Por MARTÍN BALZA / Ex Jefe del Ejército Argentino
El 24 de marzo de 1816 a las nueve de la mañana inició sus sesiones, en la benemérita ciudad de Tucumán, “la esperanza de los pueblos libres”. La sede elegida respondía a su ubicación central, por estar protegida por el Ejército del Norte y para limar asperezas entre provincianos y porteños, agudizadas desde 1811 en adelante. Era el último suspiro de la Revolución de Mayo que, debilitada, parecía perderse definitivamente. Fue la última ancla echada en medio de la tempestad.
La revolución del 15 de abril de 1815 había derribado del poder a Carlos M. de Alvear y disuelto la Asamblea del Año XIII. Asimismo, había impuesto al nuevo gobierno, con carácter obligatorio, la convocatoria de un congreso general. Acorde con ello, el Director Supremo Ignacio Álvarez Thomas convocó a las provincias a reunirse en un congreso nacional ante un cielo cubierto por amenazadoras nubes de pesimismo e incertidumbre: la revolución de toda América se tambaleaba.
En México se había extinguido con la caída del cura José María Morelos y Pavón. En Venezuela y el Virreinato de Nueva Granada, los realistas habían quebrado la resistencia patriótica, y Bolívar se había refugiado en Jamaica. En Chile, la reacción española obligó a O´Higgins a buscar refugio en Mendoza. El desastre de Sipe-Sipe permitió abrir una brecha en la frontera norte, y Jujuy y Salta ingresaron a la lista de provincias desoladas.

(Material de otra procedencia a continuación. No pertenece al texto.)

(** C9 at its failing inputs.  "1.2.3" and "--5" pass the digit test once
    points and dashes are removed, [float] rejects them, and the handler of
    [parse_xbrl_instance] answers with the empty dictionary: no fact of the
    document is returned.  The date of a context period does the same. *)
Theorem malformed_number_empties_parse :
  coerce "1.2.3" = Raise ValueError /\
  coerce "--5" = Raise ValueError /\
  coerce "2023-09-30" = Raise ValueError /\
  parse_root Examples.dotted_value = None /\
  parse_root Examples.dated_context = None /\
  fst (parse_xbrl_instance (Examples.serves Examples.dotted_value)
         "https://www.sec.gov/Archives/edgar/data/320193/000032019323000106/0000320193-23-000106.xml"
         [])
  = None.
Proof. repeat split; reflexivity. Qed.

End Instance.

(** ** Statement resolution *)

Section Resolver.

Import SECService.

Lemma requests_only_ret {A} (a : A) : Spec.requests_only (Http.ret a).
Proof. intros tr. exists []. rewrite app_nil_r. split; [reflexivity | constructor]. Qed.

Lemma requests_only_get (net : Http.host) (url : string) :
  Spec.requests_only (Http.get net url).
Proof.
  intros tr. exists [Http.Get url]. split; [reflexivity|].
  constructor; [exact I | constructor].
Qed.

Lemma requests_only_bind {A B} (m : Http.M A) (k : A -> Http.M B) :
  Spec.requests_only m -> (forall a, Spec.requests_only (k a)) ->
  Spec.requests_only (Http.bind m k).
Proof.
  intros Hm Hk tr. unfold Http.bind.
  destruct (Hm tr) as (r1 & Heq1 & Hr1). destruct (m tr) as [a tr1].
  simpl in Heq1. subst tr1.
  destruct (Hk a (tr ++ r1)%list) as (r2 & Heq2 & Hr2).
  exists (r1 ++ r2)%list. rewrite Heq2, app_assoc. split; [reflexivity|].
  apply Forall_app. auto.
Qed.

Ltac requests :=
  repeat first
    [ apply requests_only_ret
    | apply requests_only_get
    | assumption
    | apply requests_only_bind; [|intros ?]
    | match goal with
      | |- Spec.requests_only (match ?x with _ => _ end) => destruct x
      end ].

Lemma requests_only_fetch_root (net : Http.host) (url : string) :
  Spec.requests_only (XBRLParser.fetch_root net url).
Proof. unfold XBRLParser.fetch_root. requests. Qed.

Lemma requests_only_xbrl (net : Http.host) (cik accession_number : string) :
  Spec.requests_only (XBRLParser.get_financial_statements_xbrl net cik accession_number).
Proof.
  pose proof (requests_only_fetch_root net) as Hroot.
  unfold XBRLParser.get_financial_statements_xbrl, XBRLParser.get_xbrl_files,
    XBRLParser.parse_xbrl_instance, XBRLParser.parse_xbrl_schema,
    XBRLParser.parse_xbrl_labels.
  requests; apply Hroot.
Qed.

Lemma requests_only_first_document (net : Http.host) (urls : list string) :
  Spec.requests_only (first_document net urls).
Proof. induction urls as [|url rest IH]; simpl; requests. Qed.

Lemma requests_only_tier1 (net : Http.host) (cik report_type period : string) :
  Spec.requests_only (get_financial_statements_xbrl net cik report_type period).
Proof.
  pose proof (requests_only_first_document net) as Hdoc.
  pose proof (requests_only_xbrl net) as Hxbrl.
  unfold get_financial_statements_xbrl, get_company_filings.
  requests; first [apply Hdoc | apply Hxbrl].
Qed.

(** Whatever the XBRL tier returns, if it is not the empty dictionary the
    resolver returns it and does nothing more. *)
Lemma tier1_result_returned (net : Http.host) (depth : nat)
    (cik report_type period : string) (tr : Http.trace)
    (r : XBRLParser.xbrl_result) :
  let tier1 :=
    get_financial_statements_xbrl net cik report_type period
      (tr ++ [Http.Announce Http.Tier1])%list in
  fst tier1 = Some r ->
  get_financial_statements net depth cik report_type period tr
  = (BXbrl r, snd tier1).
Proof.
  intros tier1 Hr.
  unfold get_financial_statements, Http.bind, Http.announce.
  fold tier1. destruct tier1 as [x tr1]. simpl in Hr. subst x. reflexivity.
Qed.



(** Extraction never returns the empty dictionary. *)
Lemma extract_nonempty (net : Http.host) (depth : nat) (d : Schema.data)
    (report_type period : string) (tr : Http.trace) :
  nonempty (fst (_extract_financial_data net depth d report_type period tr)) = true.
Proof.
  destruct depth; simpl;
    repeat match goal with
           | |- context [match ?x with _ => _ end] =>
               lazymatch x with
               | Http.bind _ _ _ => fail
               | _ => destruct x
               end
           end;
    try reflexivity;
    unfold Http.bind;
    match goal with
    | |- context [_get_filing_financial_data ?n ?e ?a ?r ?p ?t] =>
        destruct (_get_filing_financial_data n e a r p t) as [filing_data tr']
    end;
    destruct (nonempty filing_data) eqn:Hne; simpl; auto.
Qed.

(** C8, as stated, fails: company 1 resolves from its company facts,
    company 2 gets nothing from any tier, and the aggregate holds the entry
    of company 1 only. *)
Lemma peer_group_omits_failed_company :
  let result :=
    fst (get_peer_group_analysis Examples.facts_host 1 ["1"; "2"] "10-K" "2023" []) in
  (exists fd,
      PyDict.lookup "1" result = Some (BData fd) /\ fd_income_statement fd <> []) /\
  fst (get_financial_statements_xbrl Examples.facts_host "2" "10-K" "2023" []) = None /\
  fst (get_reported_concepts_from_filing Examples.facts_host "2" "10-K" "2023" [])
  = None /\
  fst (company_facts_fallback Examples.facts_host 1 "10-K" "2023"
         (endpoints (PyStr.zfill 10 "2")) [])
  = BEmpty /\
  PyDict.lookup "2" result = None /\
  PyDict.keys result = ["1"].
Proof.
  vm_compute. split; [|repeat split; reflexivity].
  eexists. split; [reflexivity | discriminate].
Qed.

(** C8, amended.  In a peer-group call over two distinct companies the
    batch returns an aggregate in which the entry of a company is present
    exactly when its own resolution returned a non-empty dictionary,
    whatever its statements hold, and is left out when the resolver returned
    the empty dictionary; the entries present are the dictionaries the
    resolver returned. *)
Theorem peer_group_entries (net : Http.host) (depth : nat)
    (a b report_type period : string) (tr : Http.trace) :
  a <> b ->
  let first := get_financial_statements net depth a report_type period tr in
  let second := get_financial_statements net depth b report_type period (snd first) in
  let result := get_peer_group_analysis net depth [a; b] report_type period tr in
  snd result = snd second /\
  PyDict.lookup a (fst result) =
    (if nonempty (fst first) then Some (fst first) else None) /\
  PyDict.lookup b (fst result) =
    (if nonempty (fst second) then Some (fst second) else None) /\
  PyDict.keys (fst result) =
    ((if nonempty (fst first) then [a] else []) ++
     (if nonempty (fst second) then [b] else []))%list.
Proof.
  intros Hab first second result.
  unfold result, get_peer_group_analysis. cbn [peer_group_loop].
  unfold Http.bind, Http.ret. fold first. destruct first as [ra tr1].
  cbn [fst snd] in *. fold second. destruct second as [rb tr2].
  cbn [fst snd].
  destruct (nonempty ra), (nonempty rb);
    cbn [PyDict.set PyDict.lookup PyDict.keys map fst app];
    repeat match goal with
           | |- context [String.eqb ?x ?y] =>
               destruct (String.eqb_spec x y); try congruence;
               cbn [PyDict.set PyDict.lookup PyDict.keys map fst app]
           end;
    auto.
Qed.

Lemma peer_group_entries_witness :
  PyDict.keys
    (fst (get_peer_group_analysis Examples.facts_host 1 ["1"; "2"] "10-K" "2023" []))
  = ["1"] /\
  PyDict.keys
    (fst (get_peer_group_analysis Examples.facts_host 1 ["2"; "3"] "10-K" "2023" []))
  = ["3"] /\
  exists fd,
    PyDict.lookup "3"
      (fst (get_peer_group_analysis Examples.facts_host 1 ["1"; "3"] "10-K" "2023" []))
    = Some (BData fd) /\
    fd_income_statement fd = [] /\ fd_balance_sheet fd = [] /\ fd_cash_flow fd = [].
Proof.
  split; [|split].
  - rewrite (proj2 (proj2 (proj2
      (peer_group_entries Examples.facts_host 1 "1" "2" "10-K" "2023" []
         ltac:(discriminate))))).
    reflexivity.
  - rewrite (proj2 (proj2 (proj2
      (peer_group_entries Examples.facts_host 1 "2" "3" "10-K" "2023" []
         ltac:(discriminate))))).
    reflexivity.
  - rewrite (proj1 (proj2 (proj2
      (peer_group_entries Examples.facts_host 1 "1" "3" "10-K" "2023" []
         ltac:(discriminate))))).
    vm_compute. eexists. split; [reflexivity|]. repeat split; reflexivity.
Defined.

End Resolver.

(** ** Company search *)

Section CompanySearch.

Import SECService.

Lemma in_firstn {A} (n : nat) (l : list A) (x : A) : In x (firstn n l) -> In x l.
Proof.
  intros H. rewrite <- (List.firstn_skipn n l). apply in_or_app. left. exact H.
Qed.

Lemma search_loop_from (query_lower : string)
    (companies_data : list (string * company_info)) (results : list company) :
  length results < 10 ->
  search_loop query_lower companies_data results
  = firstn 10
      (results ++
       map search_result
           (List.filter (search_hit query_lower) (map snd companies_data)))%list.
Proof.
  revert results. induction companies_data as [|[key info] rest IH];
    intros results Hlen; cbn [search_loop map snd List.filter].
  - rewrite app_nil_r. symmetry. apply List.firstn_all2. lia.
  - destruct (search_hit query_lower info); cbn [map].
    + destruct (Nat.leb_spec 10 (length (results ++ [search_result info])))
        as [Hfull|Hroom].
      * assert (Hsplit : forall tail,
                   (results ++ search_result info :: tail
                    = (results ++ [search_result info]) ++ tail)%list)
          by (intros tail; rewrite <- app_assoc; reflexivity).
        rewrite (Hsplit (map search_result
                           (List.filter (search_hit query_lower) (map snd rest)))),
          List.firstn_app.
        rewrite List.firstn_all2 by (rewrite length_app; simpl; lia).
        replace (10 - length (results ++ [search_result info])) with 0.
        -- rewrite app_nil_r. reflexivity.
        -- rewrite length_app in *. simpl in *. lia.
      * rewrite (IH _ Hroom), <- app_assoc. reflexivity.
    + destruct (Nat.leb_spec 10 (length results)); [lia|]. apply IH. exact Hlen.
Qed.

(** X1. A search returns at most ten companies; each of them has the query,
    lower-cased, in its lower-cased ticker or name; and when the tickers
    file is obtained they are the first ten matches of the file, in file
    order. *)
Theorem search_returns_first_ten_matches (net : Http.host)
    (company_tickers : Http.response -> option (list (string * company_info)))
    (query : string) (tr : Http.trace) :
  let results := fst (search_companies net company_tickers query tr) in
  length results <= 10 /\
  (forall result,
      In result results ->
      Spec.substring (PyStr.lower query) (PyStr.lower (co_ticker result)) \/
      Spec.substring (PyStr.lower query) (PyStr.lower (co_company_name result))) /\
  (forall response companies_data,
      net tr "https://www.sec.gov/files/company_tickers.json" = Some response ->
      Http.status_ok response = true ->
      company_tickers response = Some companies_data ->
      results =
        firstn 10 (map search_result
                       (List.filter (search_hit (PyStr.lower query))
                                    (map snd companies_data)))).
Proof.
  intros results.
  assert (Hshape : results = [] \/
                   exists companies_data : list (string * company_info),
                     results =
                       firstn 10 (map search_result
                                      (List.filter (search_hit (PyStr.lower query))
                                                   (map snd companies_data)))).
  { unfold results, search_companies, Http.bind, Http.get, Http.ret.
    destruct (net tr _) as [response|]; [|left; reflexivity].
    destruct (Http.status_ok response); [|left; reflexivity].
    destruct (company_tickers response) as [companies_data|]; [|left; reflexivity].
    right. exists companies_data. cbn [fst].
    rewrite search_loop_from by (simpl; lia). reflexivity. }
  split; [|split].
  - destruct Hshape as [-> | (companies_data & ->)]; [simpl; lia|].
    rewrite List.length_firstn. lia.
  - intros result Hin.
    destruct Hshape as [Heq | (companies_data & Heq)]; rewrite Heq in Hin;
      [destruct Hin|].
    apply in_firstn in Hin. apply in_map_iff in Hin.
    destruct Hin as (info & <- & Hin). apply filter_In in Hin.
    destruct Hin as [_ Hhit]. unfold search_hit in Hhit.
    apply orb_true_iff in Hhit. rewrite !contains_substring in Hhit. exact Hhit.
  - intros response companies_data Hnet Hstatus Htickers.
    unfold results, search_companies, Http.bind, Http.get, Http.ret.
    rewrite Hnet, Hstatus, Htickers. cbn [fst].
    rewrite search_loop_from by (simpl; lia). reflexivity.
Qed.

Lemma search_returns_first_ten_matches_witness :
  map co_ticker
      (fst (search_companies Examples.plain_host
              (fun _ => Some Examples.tickers_file) "Corp" []))
  = ["MSFT"; "NVDA"; "XOM"; "ORCL"; "CVX"; "INTC"; "COST"; "BAC"; "CVS"; "TGT"].
Proof.
  rewrite (proj2 (proj2 (search_returns_first_ten_matches Examples.plain_host
                            (fun _ => Some Examples.tickers_file) "Corp" []))
             _ Examples.tickers_file eq_refl eq_refl eq_refl).
  reflexivity.
Defined.
(** * Stock-Assistant: prompt resolution, instrument search and analysis dispatch

    A shallow embedding of the Python sources

      - [src/processors/prompt_processor.py]   (module [PromptProcessor])
      - [src/utils/instrument_mapper.py]       (module [InstrumentMapper])
      - [src/market/instrument_mapper.py]      (module [MarketInstrumentMapper])
      - [src/processors/stock_processor.py]    (module [StockProcessor])
      - [src/processors/analysis_processor.py] (module [AnalysisProcessor])

    Python dictionaries are [gmap string _], exceptions are an explicit
    error monad, [re] patterns are parsed from the very pattern strings of
    the source and run by a backtracking matcher, [datetime] values are
    microseconds since 0001-01-01 with the range checks of the [datetime]
    module.  Text is modelled as ASCII. *)

From Stdlib Require Import ZArith QArith Lqa String Ascii List Sorted Bool Lia.
From stdpp Require Import gmap strings list pretty.

Open Scope Z_scope.
Open Scope string_scope.
Open Scope list_scope.

(* ===================================================================== *)
(** ** Python values, exceptions, strings *)
(* ===================================================================== *)

Module Py.

(** Exceptions: the class and [str(e)]. *)
Inductive exn_class :=
  AttributeError | KeyError | TypeError | ValueError | OverflowError | IndexError.

Record exn := Exn { exn_cls : exn_class; exn_str : string }.

Inductive result (A : Type) : Type :=
| Ok (a : A)
| Raise (e : exn).
Arguments Ok {A} a.
Arguments Raise {A} e.

#[global] Instance result_ret : MRet result := fun _ a => Ok a.
#[global] Instance result_bind : MBind result := fun _ _ f m =>
  match m with Ok a => f a | Raise e => Raise e end.

Definition is_ok {A} (r : result A) : bool :=
  match r with Ok _ => true | Raise _ => false end.

(** JSON-sourced values held by instrument records. *)
Inductive jval := JNull | JStr (s : string) | JInt (n : Z).

#[global] Instance jval_eq_dec : EqDecision jval.
Proof. solve_decision. Defined.

(** [str(v)] as used by f-strings. *)
Definition jstr (v : jval) : string :=
  match v with JNull => "None" | JStr s => s | JInt n => pretty n end.

(** Values held by the parameters of a parsed request; a datetime is the
    number of microseconds since 0001-01-01T00:00:00. *)
Inductive pyval := PNone | PStr (s : string) | PInt (n : Z) | PDate (t : Z).

#[global] Instance pyval_eq_dec : EqDecision pyval.
Proof. solve_decision. Defined.

Definition of_json (v : jval) : pyval :=
  match v with JNull => PNone | JStr s => PStr s | JInt n => PInt n end.

(** [type(v).__name__] *)
Definition type_name (v : pyval) : string :=
  match v with
  | PNone => "NoneType"
  | PStr _ => "str"
  | PInt _ => "int"
  | PDate _ => "datetime.datetime"
  end.

(** Truth value of an object, as tested by [if x:]. *)
Definition truthy (v : pyval) : bool :=
  match v with
  | PNone => false
  | PStr s => negb (String.eqb s "")
  | PInt n => negb (n =? 0)%Z
  | PDate _ => true
  end.

(** [d[k]] on a dict. *)
Definition getitem {V} (d : gmap string V) (k : string) : result V :=
  match d !! k with
  | Some v => Ok v
  | None => Raise (Exn KeyError ("'" +:+ k +:+ "'"))
  end.

(** *** Characters *)

Definition code (c : ascii) : N := N_of_ascii c.

Definition in_range (lo hi : ascii) (c : ascii) : bool :=
  ((code lo <=? code c) && (code c <=? code hi))%N.

(** [str.isspace] on ASCII: TAB..CR, FS..US and SPACE. *)
Definition is_space (c : ascii) : bool :=
  ((9 <=? code c) && (code c <=? 13) || (28 <=? code c) && (code c <=? 32))%N.

Definition is_digit (c : ascii) : bool := in_range "0" "9" c.
Definition is_upper (c : ascii) : bool := in_range "A" "Z" c.
Definition is_lower (c : ascii) : bool := in_range "a" "z" c.

Definition upper_char (c : ascii) : ascii :=
  if is_lower c then ascii_of_N (code c - 32) else c.
Definition lower_char (c : ascii) : ascii :=
  if is_upper c then ascii_of_N (code c + 32) else c.

(** *** Strings *)

Fixpoint map_string (f : ascii -> ascii) (s : string) : string :=
  match s with
  | EmptyString => EmptyString
  | String c s' => String (f c) (map_string f s')
  end.

Definition upper : string -> string := map_string upper_char.
Definition lower : string -> string := map_string lower_char.

Fixpoint lstrip (s : string) : string :=
  match s with
  | String c s' => if is_space c then lstrip s' else s
  | EmptyString => EmptyString
  end.

Fixpoint rstrip (s : string) : string :=
  match s with
  | String c s' =>
      match rstrip s' with
      | EmptyString => if is_space c then EmptyString else String c EmptyString
      | r => String c r
      end
  | EmptyString => EmptyString
  end.

Definition strip (s : string) : string := rstrip (lstrip s).

(** [s.startswith(p)] *)
Fixpoint startswith (p s : string) : bool :=
  match p, s with
  | EmptyString, _ => true
  | String a p', String b s' => Ascii.eqb a b && startswith p' s'
  | String _ _, EmptyString => false
  end.

(** [sub in s] for two strings. *)
Fixpoint contains (sub s : string) : bool :=
  startswith sub s ||
  match s with
  | String _ s' => contains sub s'
  | EmptyString => false
  end.

(** [s.split()]: the maximal runs of non-whitespace characters. *)
Fixpoint split_ws_aux (cur : string) (s : string) : list string :=
  match s with
  | EmptyString => if String.eqb cur "" then [] else [cur]
  | String c s' =>
      if is_space c
      then (if String.eqb cur "" then split_ws_aux "" s' else cur :: split_ws_aux "" s')
      else split_ws_aux (cur +:+ String c "") s'
  end.

Definition split (s : string) : list string := split_ws_aux "" s.

Definition str_in (x : string) (l : list string) : bool :=
  existsb (String.eqb x) l.

(** *** [int(s)] for a string: optional surrounding whitespace, optional
    sign, decimal digits with single underscores between digits. *)

Definition digit_val (c : ascii) : Z := Z.of_N (code c) - 48.

Fixpoint int_digits (s : string) (acc : Z) (after_digit : bool) : option Z :=
  match s with
  | EmptyString => if after_digit then Some acc else None
  | String c s' =>
      if is_digit c then int_digits s' (10 * acc + digit_val c) true
      else if Ascii.eqb c "_" && after_digit then int_digits s' acc false
      else None
  end.

Definition int_literal (s : string) : option Z :=
  match strip s with
  | String "-" r => Z.opp <$> int_digits r 0 false
  | String "+" r => int_digits r 0 false
  | r => int_digits r 0 false
  end.

Definition int_of_str (s : string) : result Z :=
  match int_literal s with
  | Some n => Ok n
  | None =>
      Raise (Exn ValueError
               ("invalid literal for int() with base 10: '" +:+ s +:+ "'"))
  end.

(** [int(x)] where [x] is a regex group ([None] or a string). *)
Definition int_of_group (g : option string) : result Z :=
  match g with
  | Some s => int_of_str s
  | None =>
      Raise (Exn TypeError
        "int() argument must be a string, a bytes-like object or a real number, not 'NoneType'")
  end.

(** [x.strip()] where [x] is a regex group. *)
Definition strip_group (g : option string) : result string :=
  match g with
  | Some s => Ok (strip s)
  | None => Raise (Exn AttributeError "'NoneType' object has no attribute 'strip'")
  end.

(** [query in v] *)
Definition str_in_val (query : string) (v : jval) : result bool :=
  match v with
  | JStr s => Ok (contains query s)
  | JNull => Raise (Exn TypeError "argument of type 'NoneType' is not iterable")
  | JInt _ => Raise (Exn TypeError "argument of type 'int' is not iterable")
  end.

(** [v.upper()] *)
Definition upper_val (v : jval) : result string :=
  match v with
  | JStr s => Ok (upper s)
  | JNull => Raise (Exn AttributeError "'NoneType' object has no attribute 'upper'")
  | JInt _ => Raise (Exn AttributeError "'int' object has no attribute 'upper'")
  end.

(** Lookup in a dict kept in insertion order. *)
Fixpoint assoc {A} (k : string) (l : list (string * A)) : option A :=
  match l with
  | [] => None
  | (k', v) :: rest => if String.eqb k k' then Some v else assoc k rest
  end.

(** The exception of a failed tuple unpacking. *)
Definition unpack_error {A} (expected : nat) (m : list (option string)) : result A :=
  if (length m <? expected)%nat
  then Raise (Exn ValueError ("not enough values to unpack (expected " +:+ pretty expected
                              +:+ ", got " +:+ pretty (length m) +:+ ")"))
  else Raise (Exn ValueError ("too many values to unpack (expected " +:+ pretty expected +:+ ")")).

(** [seq[:n]] on a list. *)
Definition slice_to {A} (n : Z) (l : list A) : list A :=
  if (0 <=? n)%Z then take (Z.to_nat n) l
  else take (Z.to_nat (Z.of_nat (length l) + n)) l.

(** [seq[-n:]] for a positive literal [n]. *)
Definition slice_last {A} (n : nat) (l : list A) : list A :=
  drop (length l - n)%nat l.

End Py.

(* ===================================================================== *)
(** ** The fragment of Python's [re] used by the prompt patterns *)
(* ===================================================================== *)

Module Re.
Import Py.

(** Items of a bracket class such as [[A-Za-z\s]]. *)
Inductive citem := CRange (lo hi : ascii) | CSpace | CDigit | CChar (c : ascii).

Inductive regex :=
| Eps
| Lit (c : ascii)
| Cls (items : list citem)
| Cat (r1 r2 : regex)
| Alt (r1 r2 : regex)
| Opt (r : regex)
| Star (r : regex)
| Plus (r : regex)
| Grp (n : nat) (r : regex).
(** [fmt.Sprintf] with the format "%d/%d". *)
Definition sprintfReady (ready replicas : Z) : string :=
  String.append (pretty ready) (String.append "/" (pretty replicas)).

Definition reconcileComputeNodeStatus (tu tn : Time) (items : list Pod)
    (svc : Service) (cn : ComputeNode) : ComputeNode :=
  let cond := getConditionFromPods tu tn items in
  let conditions := updateComputeNodeStatusCondition (cn_Conditions cn) cond in
  let ready := getReadyProxyInstances items in
  mkComputeNode (cn_ObjectMeta cn) (cn_Replicas cn) (cn_MatchLabels cn)
    (cn_ServiceType cn) (cn_PortBindings cn)
    (if 0 <? ready then v1alpha1.ComputeNodeStatusReady
     else v1alpha1.ComputeNodeStatusNotReady)
    conditions
    (sprintfReady ready (cn_Replicas cn))
    ready
    (svc_ClusterIP svc)
    (svc_Ingress svc).

(** ** The calls to the outside *)

(** What the controller asks of the cluster, the builders' clients and
    the logger, in the order it asks. *)
Inductive Call :=
| ClientGetComputeNode (key : NamespacedName)
| ClientGetService (key : NamespacedName)
| ClientListPods (namespace : string) (matchingLabels : gmap string string)
| ClientUpdateComputeNode (cn : ComputeNode)
| ClientUpdateService (svc : Service)
| ClientStatusUpdate (cn : ComputeNode)
| DeploymentGetByNamespacedName (key : NamespacedName)
| DeploymentCreate (dp : Deployment)
| DeploymentUpdate (dp : Deployment)
| ServiceGetByNamespacedName (key : NamespacedName)
| ServiceCreate (svc : Service)
| ConfigMapGetByNamespacedName (key : NamespacedName)
| ConfigMapCreate (cm : ConfigMap)
| ConfigMapUpdate (cm : ConfigMap)
| LoggerError (err : error) (msg : string)
| Printf (conditions : list ComputeNodeCondition).

Definition Trace := list Call.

Encuesta en la provincia de Buenos Aires a un mes de las PASO
La reconquistadora expedición realista parecía concretarse con la caída de Napoleón en Europa, y la Santa Alianza amenazaba en conjunto a los pueblos europeos y americanos. La política imperialista portuguesa no cesaba en sus objetivos de ocupación de la Banda Oriental. Por su parte, el frente interno presentaba profundas y temibles grietas.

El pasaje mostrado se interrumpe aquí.